How much had old Miklós known? That bachelor and old-style liberal, with his card evenings, his tears at the first notes of Bartok’s ‘Rhapsody’. Did he spy on them? Was he excited by it? Well, he was long since dead, cutting the veins in his legs with a barber’s blade and dying in a bath of rose-red water the winter that followed the uprising in Prague. His housekeeper, Magda, had discovered the body, and László’s mother had telephoned László in Paris, and been surprised at his long silence, the weight of sorrow he could not keep quite secret from her.
After eating, he returned to the hotel.
‘Any messages?’ None. He went to his room, caught the news on TV1, and fell asleep over a book, his head pillowed on his arm, his face quite solemn in repose. Now and then there was an out-breath that seemed to contain the fragment of a word. Then he would frown, grow momentarily tense, and faint back into some more profound level of sleep.
When he woke the room was dim. The arm he had rested his head on was quite insensate. He had to move it with his other hand as though it were a piece of driftwood.

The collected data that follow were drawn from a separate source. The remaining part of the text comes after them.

Definition spec_release (s : gmap Z endpointQueue) (cl : list nat) key
    : gmap Z endpointQueue * list nat :=
  match s !! key with
  | None => (s, cl)
  | Some (mkQueue n (ch :: rest)) => (<[key := mkQueue n rest]> s, cl ++ [ch])
  | Some (mkQueue n []) =>
      if n =? 1 then (delete key s, cl) else (<[key := mkQueue (n - 1) []]> s, cl)
  end.

Definition deref c : gmap Z endpointQueue := (fun p => queueHeap c !!! p) <$> endpointQueues c.

(** Queues are not shared between keys and stay allocated. *)
Definition lpr_wf c : Prop :=
  (forall k p, endpointQueues c !! k = Some p -> is_Some (queueHeap c !! p)) /\
  (forall k1 k2 p, endpointQueues c !! k1 = Some p -> endpointQueues c !! k2 = Some p -> k1 = k2).

Lemma deref_lookup c k : deref c !! k = (fun p => queueHeap c !!! p) <$> endpointQueues c !! k.
Proof. apply lookup_fmap. Qed.

(** Writing through the pointer of a key changes that key's queue only. *)
Lemma deref_write lim lim' m h cl k p q :
  lpr_wf (mkLPR lim lim' m h cl) -> m !! k = Some p ->
  deref (mkLPR lim lim' m (<[p := q]> h) cl) = <[k := q]> (deref (mkLPR lim lim' m h cl)) /\
  lpr_wf (mkLPR lim lim' m (<[p := q]> h) cl).
Proof.
  intros (Hal & Hinj) Hk. cbn [queueHeap endpointQueues] in *. split.
  - apply map_eq. intros k'. rewrite !deref_lookup. cbn [queueHeap endpointQueues fmap option_fmap option_map].
    destruct (decide (k' = k)) as [-> | Hne].
    + rewrite Hk, lookup_insert_eq. cbn [queueHeap endpointQueues fmap option_fmap option_map]. by rewrite lookup_total_insert_eq.
    + rewrite lookup_insert_ne, deref_lookup by done. cbn [queueHeap endpointQueues fmap option_fmap option_map].
      destruct (m !! k') as [p'|] eqn:E; [|done]. cbn [queueHeap endpointQueues fmap option_fmap option_map].
      rewrite lookup_total_insert_ne; [done|]. intros ->. eauto.
  - split; [|done]. cbn [queueHeap endpointQueues fmap option_fmap option_map]. intros k' p' Hk'. apply lookup_insert_is_Some'. eauto.
Qed.

(** A new key gets a new queue. *)
Lemma deref_alloc lim lim' m h cl k q :
  lpr_wf (mkLPR lim lim' m h cl) -> m !! k = None ->
  deref (mkLPR lim lim' (<[k := alloc h]> m) (<[alloc h := q]> h) cl) =
    <[k := q]> (deref (mkLPR lim lim' m h cl)) /\
  lpr_wf (mkLPR lim lim' (<[k := alloc h]> m) (<[alloc h := q]> h) cl).
Proof.
  intros (Hal & Hinj) Hk. cbn [queueHeap endpointQueues] in *.
  assert (Hfresh : forall k' p, m !! k' = Some p -> p <> alloc h).
  { intros k' p Hk' ->. destruct (Hal _ _ Hk') as [? Hx].
    apply (is_fresh ({[0%N]} ∪ dom h : gset N)). fold (alloc h).
    apply elem_of_union_r, elem_of_dom. eauto. }
  split.
  - apply map_eq. intros k'. rewrite deref_lookup. cbn [queueHeap endpointQueues fmap option_fmap option_map].
    destruct (decide (k' = k)) as [-> | Hne].
    + rewrite !lookup_insert_eq. cbn [queueHeap endpointQueues fmap option_fmap option_map]. by rewrite lookup_total_insert_eq.
    + rewrite !lookup_insert_ne, deref_lookup by done. cbn [queueHeap endpointQueues fmap option_fmap option_map].
      destruct (m !! k') as [p'|] eqn:E; [|done]. cbn [queueHeap endpointQueues fmap option_fmap option_map].
      rewrite lookup_total_insert_ne; [done|]. intros Heq. by eapply Hfresh.
  - split; cbn [queueHeap endpointQueues].
    + intros k' p. rewrite lookup_insert_Some, lookup_insert_is_Some'. intros [[? <-] | [? ?]]; eauto.
    + intros k1 k2 p. rewrite !lookup_insert_Some.
      intros [[<- <-] | [? H1]] [[<- ?] | [? H2]]; try done; eauto.
      * by destruct (Hfresh _ _ H2).
      * by destruct (Hfresh _ _ H1).
Qed.

Lemma acquireEndpoint_refines c key ch :
  lpr_wf c ->
  (deref (acquireEndpoint c key ch), closed (acquireEndpoint c key ch)) =
    spec_acquire (endpointLimit c) (deref c) (closed c) key ch /\
  lpr_wf (acquireEndpoint c key ch) /\ endpointLimit (acquireEndpoint c key ch) = endpointLimit c.
Proof.
  destruct c as [lim elim m h cl]. intros Hwf.
  unfold acquireEndpoint, spec_acquire, LoadOrStoreWithFunc, index.
  rewrite deref_lookup. cbn [endpointQueues queueHeap closed endpointLimit limit].
  destruct (m !! key) as [p|] eqn:E; cbn [fmap option_fmap option_map].
  - destruct (processedCounter (h !!! p) <? elim); cbn;
      edestruct (deref_write lim elim m h cl key p) as [Hd Hw]; try done; by rewrite <-Hd.
  - edestruct (deref_alloc lim elim m h cl key) as [Hd Hw]; [done..|]. by rewrite <-Hd.
Qed.
(** ** The socket *)

(** What a write puts on the socket is a prefix of its data, all of it when there is no
    error. *)
Lemma write_loop_prefix cd cl sc : forall out data sc' out' err,
  NetConn.write_loop cd cl sc out data = (sc', out', err) ->
  exists n, out' = out ++ take n data /\ (err = None -> out' = out ++ data).
Proof.
  assert (forall (out data : list byte) (err : option error), err <> None \/ data = [] ->
    exists n, out = out ++ take n data /\ (err = None -> out = out ++ data)) as Hnone.
  { intros out data err He. exists 0%nat. rewrite take_0, app_nil_r. split; [done|].
    intros ->. destruct He as [ | -> ]; [done|]. by rewrite app_nil_r. }
  induction sc as [|[n e] sc IH]; intros out data sc' out' err; cbn [NetConn.write_loop];
    (destruct data as [|b data]; [intros [= <- <- <-]; apply Hnone; auto|]);
    (destruct cd; [intros [= <- <- <-]; apply Hnone; auto|]);
    (destruct cl; [intros [= <- <- <-]; apply Hnone; auto|]).
  - intros [= <- <- <-]. exists (length (b :: data)). by rewrite firstn_all.
  - destruct e as [e|]; [intros [= <- <- <-]; by eexists|]. intros H. apply IH in H as (k & -> & Hall).
    unfold slice_to, slice_from in *. rewrite <-!app_assoc in *. exists (Z.to_nat n + k)%nat.
    assert (take (Z.to_nat n) (b :: data) ++ take k (drop (Z.to_nat n) (b :: data)) = take (Z.to_nat n + k) (b :: data)) as E.
    { by rewrite take_take_drop. }
    split; [by rewrite E|]. intros He. rewrite (Hall He). by rewrite take_drop.
Qed.

Section Requests.
Context {Ctx CM B : Type} `{!ReadSeeker B}.
Abbreviation M := (Msg Ctx CM B).
Abbreviation State := (State (Ctx := Ctx) (CM := CM) (B := B)).
Abbreviation W := (Writer (Ctx := Ctx) (CM := CM) (B := B)).
Abbreviation HandlerFunc := (State -> W -> nat * M -> State * W * (nat * M)).
Context (growcap : Z -> Z) (supply : nat -> M) (IsConnectionBrokenError : error -> bool).
Context (observation_Handle : HandlerFunc).

(** The part of the state in which requests wait. *)
Definition waiting (s : State) : gmap Z Handler * Tokenless.TokenlessHandler Handler * nat * gmap nat (nat * M) :=
  (tokenHandlers s, tokenless s, nextChannel s, channels s).

(** Observations have handlers of their own. *)
Context (Hobs : forall s w r, waiting (observation_Handle s w r).1.1 = waiting s).

(** An outstanding request: its token, its channel and its cleanup function. *)
Definition pending : Type := list byte * nat * Cleanup.

Inductive conn_step : State * list pending -> State * list pending -> Prop :=
| step_send s P cd req s' ch c :
    doInternal_send growcap s cd req = (s', inl (ch, c)) ->
    conn_step (s, P) (s', P ++ [(default [] (Msg_Token req), ch, c)])
| step_send_error s P cd req s' e :
    doInternal_send growcap s cd req = (s', inr e) -> conn_step (s, P) (s', P)
| step_finish s P1 P2 t ch c w s' r :
    doInternal_wait s ch c w = Some (s', r) -> conn_step (s, P1 ++ (t, ch, c) :: P2) (s', P1 ++ P2)
| step_response s P remove w r s' w' r' :
    handleResponse observation_Handle remove s w r = (s', w', r') -> conn_step (s, P) (s', P)
| step_signal s P r s' b :
    handleSignals growcap supply IsConnectionBrokenError s r = (s', b) -> conn_step (s, P) (s', P)
| step_ping s P token f s' r :
    AsyncPing growcap supply s token f = (s', r) -> conn_step (s, P) (s', P).

(** The message answers the request with the token [t]. *)
Definition answers (t : list byte) (r : M) : Prop :=
  if decide (t = []) then default [] (Msg_Token r) = [] /\ Created <= mCode (msg r)
  else token_key r = Token_Hash t.

Definition handler_ok (next : nat) (P : list pending) (t_ok : list byte -> Prop) (h : Handler) : Prop :=
  match h with
  | RequestHandler ch => (ch < next)%nat /\ forall t c, (t, ch, c) ∈ P -> t_ok t
  | PongHandler _ => True
  end.

(** The cleanup function of a request with the token [t]. *)
Definition cleanup_ok (t : list byte) (c : Cleanup) : Prop :=
  match c with CleanupTokenless _ => t = [] | CleanupToken key => t <> [] /\ key = Token_Hash t end.
(** The loop of [braceIndices] over the bytes from position [i] on. *)
Fixpoint brace_loop (s : list byte) (i level idx : Z) (idxs : list Z) : result (list Z) :=
  match s with
  | [] => if negb (level =? 0) then Err (ErrOther "mux: unbalanced braces") else Ok idxs
  | b :: s =>
      if b =? lbrace then
        let level := level + 1 in
        brace_loop s (i + 1) level (if level =? 1 then i else idx) idxs
      else if b =? rbrace then
        let level := level - 1 in
        if level =? 0 then brace_loop s (i + 1) level idx (idxs ++ [idx; i + 1])
        else if level <? 0 then Err (ErrOther "mux: unbalanced braces")
        else brace_loop s (i + 1) level idx idxs
      else brace_loop s (i + 1) level idx idxs
  end.

Definition braceIndices (s : list byte) : result (list Z) := brace_loop s 0 0 0 [].

(** [strings.SplitN(s, ":", 2)]: the second part if there is a colon. *)
Fixpoint SplitN2 (s : list byte) : list byte * option (list byte) :=
  match s with
  | [] => ([], None)
  | b :: s => if b =? colon then ([], Some s) else let '(x, y) := SplitN2 s in (b :: x, y)
  end.

Definition varGroupName (idx : Z) : list byte := string_bytes ("v" +:+ FormatInt idx).

Definition defaultPattern : list byte := string_bytes "[^/]+".

Section Router.
Context `{!RegexpOps}.

Record routeRegexp : Type := mkRouteRegexp {
  template : list byte;
  regexp : Regexp;
  reverse : list byte;
  varsN : list (list byte);
  varsR : list Regexp
}.

(** What the loop of [newRouteRegexp] keeps. *)
Record building : Type := mkBuilding {
  bEnd : Z; bPattern : list byte; bReverse : list byte; bNames : list (list byte); bRegexps : list Regexp
}.

(** The group of the variable with index [idx] between the positions [a] and [z]. *)
Definition add_variable (path : list byte) (b : building) (idx a z : Z) : result building :=
  let raw := slice_from (slice_to path a) (bEnd b) in
  let '(name, second) := SplitN2 (slice_from (slice_to path (z - 1)) (a + 1)) in
  let patt := default defaultPattern second in
  if (zlen name =? 0) || (zlen patt =? 0) then Err (ErrOther "mux: missing name or pattern") else
  match Compile ([94] ++ patt ++ [36]) with
  | Err e => Err e
  | Ok re =>
      Ok (mkBuilding z
            (bPattern b ++ QuoteMeta raw ++ string_bytes "(?P<" ++ varGroupName idx ++ string_bytes ">" ++ patt ++ string_bytes ")")
            (bReverse b ++ raw ++ string_bytes "%s") (bNames b ++ [name]) (bRegexps b ++ [re]))
  end.

Fixpoint add_variables (path : list byte) (b : building) (idx : Z) (idxs : list Z) : result building :=
  match idxs with
  | a :: z :: idxs =>
      match add_variable path b idx a z with
      | Err e => Err e
      | Ok b => add_variables path b (idx + 1) idxs
      end
  | _ => Ok b
  end.

(** [None]: the panic on a pattern with capture groups of its own. *)
Definition newRouteRegexp (path : list byte) : option (result routeRegexp) :=
  match braceIndices path with
  | Err e => Some (Err e)
  | Ok idxs =>
      match add_variables path (mkBuilding 0 [94] [] [] []) 0 idxs with
      | Err e => Some (Err e)
      | Ok b =>
          let raw := slice_from path (bEnd b) in
          match Compile (bPattern b ++ QuoteMeta raw ++ [36]) with
          | Err e => Some (Err e)
          | Ok reg =>
              if negb (NumSubexp reg =? Z.quot (zlen idxs) 2) then None
              else Some (Ok (mkRouteRegexp path reg (bReverse b) (bNames b) (bRegexps b)))
          end
      end
  end.

(** The parameters of a route that a handler finds in its request. *)
Record RouteParams : Type := mkRouteParams {
  Path : list byte;
  Vars : option (gmap (list byte) (list byte));
  PathTemplate : list byte
}.
(** The doubling never overflows: it stops at the longest duration. *)
Lemma retransmissionDelay_spec T r :
  0 < T <= MaxInt64 -> 0 <= r -> retransmissionDelay T r = Z.min MaxInt64 (T * 2 ^ r).
Proof.
  unfold MaxInt64. intros HT Hr. unfold retransmissionDelay, MaxInt64. destruct (Z.leb_spec T 0); [lia|].
  destruct (Z.leb_spec 63 r) as [Hge|Hlt].
  - assert (2 ^ 63 <= 2 ^ r) by (apply Z.pow_le_mono_r; lia). change (2 ^ 63) with 9223372036854775808 in *. nia.
  - rewrite Z.shiftl_1_l. assert (0 < 2 ^ r) by (apply Z.pow_pos_nonneg; lia).
    assert (2 ^ r <= 2 ^ 62) by (apply Z.pow_le_mono_r; lia). change (2 ^ 62) with 4611686018427387904 in *.
    rewrite (int64_id (2 ^ r)) by (change (2 ^ 63) with 9223372036854775808; lia).
    destruct (Z.ltb_spec (9223372036854775807 / 2 ^ r) T) as [Hgt|Hle].
    + assert (9223372036854775807 < T * 2 ^ r).
      { pose proof (Z.div_mod 9223372036854775807 (2 ^ r) ltac:(lia)). pose proof (Z.mod_pos_bound 9223372036854775807 (2 ^ r)). nia. }
      lia.
    + assert (T * 2 ^ r <= 9223372036854775807).
      { pose proof (Z.mul_div_le 9223372036854775807 (2 ^ r)). nia. }
      rewrite int64_id by (change (2 ^ 63) with 9223372036854775808; nia). lia.
Qed.

(** One check of a message ID: its time, the clock after its write, and the result of the
    write, should there be one. *)
Record midTick : Type := mkMidTick { tk_now : Z; tk_after : Z; tk_write : option error }.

He looked over at the bulb on the telephone, wondering if he might have slept through a call, but there was no flashing light. Was something not ready? Had something gone wrong? Would they warn him? He wondered how many others there were, men and women in rooms like this one perhaps, half bored, half anxious, waiting for a signal, a note under the door, a tap on the shoulder.
He switched on a table light, pulled up his shirt and examined his chest in one of the room’s several mirrors. He could not decide whether his mysterious ‘complaint’ was marginally better or slightly worse, though there was no particular discomfort now, nothing that required him to take a painkiller with his aperitif. All the same, he thought of shadows on the lungs, of emphysema, of gross impediments in the branching of his airways. When he got back to Paris he would see someone about getting an X-ray, and he sat on the end of the bed, recalling the names of all the doctors he knew.
13
The night of the visit to Granny Wilcox’s house, Alec was woken by a noise he could not at first identify. He lay in bed, staring up through the not-quite-dark of the air, listening, but hearing only his heart, his breath, his brother’s breath, and the faint mechanical basso of the water pumping station behind the Joys’ house. Yet whatever it was that had woken him, it had thrust him out of sleep, startled him, so that he knew at some level he had been listening for it all night – for many nights perhaps – monitoring the audible world for a sound that could not be innocently explained.
He sat up and lifted a corner of the curtain. The storm that had broken over their heads on the drive home (striking the windscreen with waves of stone-coloured rain) had passed, leaving in its wake a coolness of clear, moonless air. It felt late – three, four a.m. – but the alarm clock on the table with its luminous hands was turned away from him towards the camp-bed.
‘Larry?’
‘Yeah,’ said Larry, ‘I thought I heard something too.’
‘What?’
‘No idea.’ Larry fumbled for the rocker switch on the cord of the bedside lamp, put the lamp on, and unzipped the sleeping bag.
‘You’re going out?’ asked Alec.
‘I need to piss.’ He yawned until his body shuddered, then pushed a hand through his hair and moved to the door. He was wearing a pair of Felix the Cat boxer shorts. ‘I may be some time,’ he said.